В начале девона на суше не было позвоночных, а через 70 млн лет суша уже кишела земноводными. Мало кто знает, что переходные формы к ним от рыб были редки чрезвычайно – их найдено всего 6, каждая в одном экземпляре, за полвека тщательных поисков в нужном районе. Таким образом, их эволюция шла при резком падении численности (вопреки СТЭ). Одну из них, акантостегу, см.: LR, т. 12, рис. 4 на вклейке. Весьма сложные конечности нельзя было использовать, ибо нет нужных суставов. Дженнифэр Клэк (Канада), описавшая ее, заключила, что акантостега была лишь «зачатком четвероногого», что «конечности тетрапод сформировались тогда, когда они обитали в воде» [Клэк, 2006, с. 53–54], то есть были преадаптациями.

Еще И. И. Шмальгаузен обращал внимание на то, что у крупных животных эволюция идет, вопреки СТЭ, много быстрее, чем у мелких. Человек же обрел свой удивительный разум менее чем за 1 млн лет, притом размножаясь крайне медленно и слабо. Почему и как, до сих пор неясно. Единственная догадка: мог играть роль двускоростной механизм размножения людей (отцы вдвое и более старше матерей), обеспечивавший быстрое наследование долгого обучения (см. 4-10, часть 5).

Поиск «недостающего звена» в ископаемых костях (чем, в основном, заняты исследователи антропогенеза) ничего в людской сути прояснить не может. Единственное, что он до сих пор дал существенного, – доказано отсутствие филогении: родословная человека является не древом, а сетью, что понятно с позиции диатропики.

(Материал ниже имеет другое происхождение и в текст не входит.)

(** ** Python string primitives *)

Module PyStr.

(** [skip] counts the characters of an already recognised separator that
    are still to be dropped; a separator at the head of [s] closes the
    current piece.  The scan is left to right and matches do not overlap,
    as in [str.split(sep)]. *)
Fixpoint split_from (sep : string) (skip : nat) (s : string) : list string :=
  match s with
  | EmptyString => [EmptyString]
  | String c rest =>
      match skip with
      | S k => split_from sep k rest
      | O =>
          if String.prefix sep s
          then EmptyString :: split_from sep (String.length sep - 1) rest
          else match split_from sep 0 rest with
               | piece :: more => String c piece :: more
               | [] => [String c EmptyString]
               end
      end
  end.

(** [s.split(sep)] for a non-empty [sep]. *)
Definition split (sep s : string) : list string := split_from sep 0 s.

(** [l[-1]] and [l[0]] on the result of a split, which is never empty. *)
Definition last_item (l : list string) : string := List.last l EmptyString.
Definition first_item (l : list string) : string := List.hd EmptyString l.

(** [str(n)] for an [int]. *)
Definition str_of_int (n : Z) : string := NilZero.string_of_int (Z.to_int n).

(** [bool(s)] for a [str]: the empty string is falsy. *)
Definition truthy (s : string) : bool :=
  match s with EmptyString => false | String _ _ => true end.

End PyStr.

(** ** Python number primitives *)

Module PyNum.

Local Open Scope Q_scope.

Definition Qltb (a b : Q) : bool := negb (Qle_bool b a).

(** [min(a, b)] and [max(a, b)] keep the first argument unless the second
    is strictly smaller, respectively strictly larger. *)
Definition py_min (a b : Q) : Q := if Qltb b a then b else a.
Definition py_max (a b : Q) : Q := if Qltb a b then b else a.

(** Nearest integer, ties to even. *)
Definition round_half_even (x : Q) : Z :=
  let n := Qnum x in
  let d := Zpos (Qden x) in
  let f := (n / d)%Z in
  match (2 * (n mod d) ?= d)%Z with
  | Lt => f
  | Gt => (f + 1)%Z
  | Eq => if Z.even f then f else (f + 1)%Z
  end.

(** The number of tenths nearest to [x]. *)
Definition tenths (x : Q) : Z := round_half_even (x * 10).

(** [round(x, 1)]. *)
Definition round1 (x : Q) : Q := tenths x # 10.

(** [f"{x:.1f}"]: sign, integer part, point, one digit. *)
Definition format_1f (x : Q) : string :=
  let k := Z.abs (tenths x) in
  ((if Qltb x 0 then "-" else "")
     ++ PyStr.str_of_int (k / 10) ++ "." ++ PyStr.str_of_int (k mod 10))%string.

End PyNum.

(** ** Python floats *)

(** A [float] is an IEEE 754 binary64 number, modelled by its exact value.
    The result of an arithmetic operation is the exact result rounded to the
    nearest binary64 number, ties to the even significand, with gradual
    underflow.  Infinities and NaN are left out: no quantity of the program
    comes near the largest binary64 number when the classifier returns a
    probability. *)
Module PyFloat.

Local Open Scope Q_scope.

(** The exponent [e] with [2 ^ e <= x < 2 ^ (e + 1)], for a positive [x]. *)
Definition ilog2 (x : Q) : Z :=
  let e0 := (Z.log2 (Qnum x) - Z.log2 (Zpos (Qden x)))%Z in
  if Qle_bool (2 ^ e0) x then e0 else (e0 - 1)%Z.

(** The exponent of the last place of the binary64 numbers around [x]: 53
    significant bits, and never below the smallest subnormal [2 ^ -1074]. *)
Definition quantum (x : Q) : Z := Z.max (ilog2 (Qabs x) - 52) (-1074).

(** The binary64 number nearest to [x]. *)
Definition fl (x : Q) : Q :=
  if Qeq_bool x 0 then 0
  else
    let q := quantum x in
    inject_Z (PyNum.round_half_even (x * 2 ^ (- q))) * 2 ^ q.

(** [x] is the value of a binary64 number. *)
Definition is_double (x : Q) : Prop := fl x == x.

(** [x + y], [x - y] and [x * y] on floats. *)
Definition fadd (x y : Q) : Q := fl (x + y).
Definition fsub (x y : Q) : Q := fl (x - y).
Definition fmul (x y : Q) : Q := fl (x * y).

(** [float(x)]: the identity on a float. *)
Definition to_float (x : Q) : Q := fl x.

End PyFloat.

(** ** Data model *)

(** One entry of [scan_history.json]: the dictionary built at lines 65-70. *)
Record ScanRecord := mkScanRecord {
  url : string;
  status : string;
  score : Q;
  time : string
}.

(** What [LOG_FILE] holds between two requests. *)
Inductive FileState :=
| Absent
| Corrupt
| Stored (logs : list ScanRecord).

(** Outcome of a call that may raise. *)
Inductive result (A : Type) :=
| Returned (a : A)
| Raised (message : string).
Arguments Returned {A} a.
Arguments Raised {A} message.

(** The [creation_date] attribute of a WHOIS entry: missing, one date or a
    list of dates (seconds on the clock of [datetime.now()]). *)
Inductive CreationDate :=
| NoCreationDate
| CreationAt (t : Z)
| CreationList (dates : list Z).

Inductive WhoisReply :=
| WhoisFailed
| WhoisEntry (creation_date : CreationDate).

(** Everything [analyze] reads besides the request and the history file. *)
Record World := mkWorld {
  whois_available : bool;
  whois : string -> WhoisReply;
  predict_bad : string -> result Q;
  now_lookup : Z;
  now_save : Z
}.

(** The JSON body of a POST to [/analyze]: the [url] key may be missing. *)
Record Request := mkRequest { json_url : option string }.

Inductive Response :=
| ErrorResponse (message : string)
| ScanResponse (st : string) (sc : Q) (reasons : list string) (age : string).

(** ** Domain age lookup (lines 28-42) *)

(** Line 33: the argument of [whois.whois]. *)
Definition domain_name (u : string) : string :=
  PyStr.first_item (PyStr.split "/" (PyStr.last_item (PyStr.split "//" u))).

Definition seconds_per_day : Z := 86400.

(** Every exception inside the [try] gives [None]: a failed query, and the
    [IndexError] of [creation_date[0]] on an empty list.  [.days] of a time
    difference is its number of whole days, rounded down. *)
Definition get_domain_age (w : World) (u : string) : option Z :=
  if negb (whois_available w) then None
  else
    match whois w (domain_name u) with
    | WhoisFailed => None
    | WhoisEntry NoCreationDate => None
    | WhoisEntry (CreationAt t) => Some ((now_lookup w - t) / seconds_per_day)%Z
    | WhoisEntry (CreationList []) => None
    | WhoisEntry (CreationList (t :: _)) => Some ((now_lookup w - t) / seconds_per_day)%Z
    end.

(** ** Scoring (lines 118-140) *)

Module Scoring.

Import PyNum PyFloat.
Local Open Scope Q_scope.

(** Lines 123-126; the subtraction of line 126 is on floats. *)
Definition ai_reason (ai_confidence : Q) : string :=
  if Qltb 50 ai_confidence
  then ("AI Model is " ++ format_1f ai_confidence
          ++ "% confident this matches phishing patterns")%string
  else ("AI Analysis indicates a " ++ format_1f (fsub 100 ai_confidence)
          ++ "% safety confidence")%string.

Definition brand_new_reason (age : Z) : string :=
  ("Security Alert: Domain is brand new (" ++ PyStr.str_of_int age ++ " days old)")%string.

Definition established_reason : string :=
  "Trust Factor: Established domain (over 3 years old)".

(** Lines 129-135 on the pair [(risk_score, reasons)]; [+= 15] and
    [-= 10] are on floats. *)
Definition adjust_for_age (age : option Z) (acc : Q * list string) : Q * list string :=
  match age with
  | None => acc
  | Some a =>
      if (a <? 30)%Z then (fadd (fst acc) 15, snd acc ++ [brand_new_reason a])
      else if (1000 <? a)%Z
           then (fsub (fst acc) 10, snd acc ++ [established_reason])
           else acc
  end.

(** Lines 120-135. *)
Definition risk (ai_confidence : Q) (age : option Z) : Q * list string :=
  adjust_for_age age (ai_confidence, [ai_reason ai_confidence]).

(** Line 138. *)
Definition final_score (risk_score : Q) : Q :=
  py_max 0 (py_min 100 (round1 risk_score)).

(** Line 140. *)
Definition status_of (final : Q) : string :=
  if Qle_bool 50 final then "danger" else "safe".

(** Line 148.  The test is [if age], the truth value of [age]: it is false
    for [None] and for the integer 0. *)
Definition age_display (age : option Z) : string :=
  match age with
  | None => "Unknown"
  | Some a => if (a =? 0)%Z then "Unknown" else (PyStr.str_of_int a ++ " days")%string
  end.

(** The domain ages the test plan of the scoring step enumerates. *)
Definition listed_ages : list (option Z) :=
  [None; Some 0; Some 29; Some 30; Some 500; Some 1000; Some 1001]%Z.

End Scoring.

(** ** History log and request handlers *)

(** The invariant of the data model: no two records share a [url]. *)
Definition unique_urls (logs : list ScanRecord) : Prop := NoDup (url <$> logs).

Section Service.

(** [str(escape(s))] of markupsafe and [strftime("%Y-%m-%d %H:%M:%S")]. *)
Variable escape : string -> string.
Variable strftime : Z -> string.

(** Lines 46-52: a missing file and a file that fails to parse both give
    the empty list. *)
Definition load_or_empty (fs : FileState) : list ScanRecord :=
  match fs with
  | Absent => []
  | Corrupt => []
  | Stored logs => logs
  end.

(** The record line 65 appends for a URL seen for the first time. *)
Definition fresh_record (u st : string) (sc : Q) (now : Z) : ScanRecord :=
  mkScanRecord (escape u) st sc (strftime now).

(** Lines 55-71 on the loaded list.  [existing_entry] is the first record
    whose [url] equals the escaped URL; the assignments of lines 59-61
    change that record where it sits in the list. *)
Definition upsert (logs : list ScanRecord) (u st : string) (sc : Q) (now : Z)
  : list ScanRecord :=
  let existing_entry := list_find (λ item, url item = escape u) logs in
  match existing_entry with
  | Some (i, item) =>
      <[i := mkScanRecord (url item) st sc (strftime now)]> logs
  | None =>
      logs ++ [fresh_record u st sc now]
  end.

(** Lines 44-75. *)
Definition save_to_logs (fs : FileState) (u st : string) (sc : Q) (now : Z)
  : FileState :=
  Stored (upsert (load_or_empty fs) u st sc now).

(** Lines 80-93.  [json.load] is not guarded here: a file that fails to
    parse makes the handler raise. *)
Definition get_logs (fs : FileState)
  : result (list ScanRecord * list ScanRecord) :=
  match fs with
  | Absent => Returned ([], [])
  | Corrupt => Raised "JSONDecodeError"
  | Stored logs =>
      let data := reverse logs in
      Returned (filter (λ i, status i = "safe") data,
                filter (λ i, status i ≠ "safe") data)
  end.

(** [data.get('url', '')]. *)
Definition get_url (data : Request) : string :=
  match json_url data with
  | Some u => u
  | None => EmptyString
  end.

(** Lines 95-151: the response and the history file after the request.
    Line 113 is [float(...) * 100], a product of floats. *)
Definition analyze (w : World) (fs : FileState) (data : Request)
  : Response * FileState :=
  let u := get_url data in
  if negb (PyStr.truthy u) then (ErrorResponse "Empty URL", fs)
  else
    match predict_bad w u with
    | Raised message => (ErrorResponse message, fs)
    | Returned p =>
        let ai_confidence := PyFloat.fmul (PyFloat.to_float p) 100 in
        let age := get_domain_age w u in
        let '(risk_score, reasons) := Scoring.risk ai_confidence age in
        let final := Scoring.final_score risk_score in
        let st := Scoring.status_of final in
        (ScanResponse st final reasons (Scoring.age_display age),
         save_to_logs fs u st final (now_save w))
    end.

(** Log states obtained from the empty log by saving scans. *)
Inductive reachable : FileState -> Prop :=
| reachable_empty : reachable Absent
| reachable_save fs u st sc now :
    reachable fs -> reachable (save_to_logs fs u st sc now).

End Service.

(** ** Histories written by the scan handler *)

(** What line 142 stores: one of the two statuses of line 140 with a score
    in the range of line 138, on the matching side of 50. *)
Definition well_scored (r : ScanRecord) : Prop :=
  (status r = "safe" \/ status r = "danger")
  /\ (0 <= score r <= 100)%Q
  /\ (status r = "danger" <-> (50 <= score r)%Q).

Section Requests.

Variable escape : string -> string.
Variable strftime : Z -> string.

(** File states obtained from a missing file by answering scan requests,
    each in a world of its own. *)
Inductive served : FileState -> Prop :=
| served_start : served Absent
| served_scan w fs data :
    served fs -> served (snd (analyze escape strftime w fs data)).

End Requests.

(** [markupsafe.escape] on a [str]: the five replacements it performs. *)
Definition escape_char (c : Ascii.ascii) : string :=
  if Ascii.eqb c "&"%char then "&amp;"
  else if Ascii.eqb c "<"%char then "&lt;"
  else if Ascii.eqb c ">"%char then "&gt;"
  else if Ascii.eqb c "'"%char then "&#39;"
  else if Ascii.eqb c (Ascii.ascii_of_nat 34) then "&#34;"
  else String c EmptyString.

Fixpoint markup_escape (s : string) : string :=
  match s with
  | EmptyString => EmptyString
  | String c rest => (escape_char c ++ markup_escape rest)%string
  end.

(** A stand-in clock format for the examples: the reading in decimal. *)
Definition clock_string (t : Z) : string := PyStr.str_of_int t.

(** ** Shapes of URLs, for stating when the extracted domain is the host *)

(** [c in s]. *)
Fixpoint has_char (c : Ascii.ascii) (s : string) : bool :=
  match s with
  | EmptyString => false
  | String d rest => Ascii.eqb c d || has_char c rest
  end.

(** [sep in s] for a non-empty [sep]. *)
Fixpoint contains (sep s : string) : bool :=
  match s with
  | EmptyString => false
  | String _ rest => String.prefix sep s || contains sep rest
  end.

(** The pieces of a split with [pre] put in front of the first piece. *)
Definition prepend_head (pre : string) (pieces : list string) : list string :=
  match pieces with
  | piece :: more => (pre ++ piece)%string :: more
  | [] => [pre]
  end.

2. Актиреф, эдвант и новая картина мира

Сразу по завершении в 2000 г. расшифровки генома человека некоторые генетики пришли к выводу, что представления о наследственности и ее роли в онтогенезе должны быть в корне пересмотрены. Ведь у человека нашлось всего 30 тыс. генов (меньше, чем у некоторых растений и низших животных), тогда как одних лишь связей в мозгу человека многие миллиарды, а наследоваться могут даже тонкие черты поведения. В генах записана лишь первичная структура белков (цепь аминокислотных остатков) и способы регулировки их синтеза. А остальное – где?

Начиная с 1981 г. обнаружено несколько гомеодоменов (белков, ответственных за внешню формы зародыша, например, за формирование передне-задней оси насекомого), и одно время казалось, что ключ к онтогенезу найден. Однако генов, ответственных за более детальные свойства зародышей, почти не нашлось, а главное – нет никаких сведений о том, как, например, информация «передне-задняя ось» формирует передне-заднюю ось зародыша и т. п. Иными словами, проблема осуществления (о ней см. далее, главу 3) с места не сдвинулась.

Стало видно, что развитие зародыша – не считывание программы, записанной в генах, если понимать их, как принято, а нечто большее, для чего гены лишь дают материал. Другими словами, «век генетики», уверявший, что гены – единственная основа наследственности, кончился. Тем самым, и эволюцию стало невозможно рассматривать просто через изменение генов, как бы таковое ни понимать. «Геноцентрический редукционизм» [Васильевы, 2009, Введение] не дал понимания эволюции, и чтобы понять ее, биология как целое должна указать генетике ее место в ряду иных дисциплин, а не над ними, как было в прежние полвека.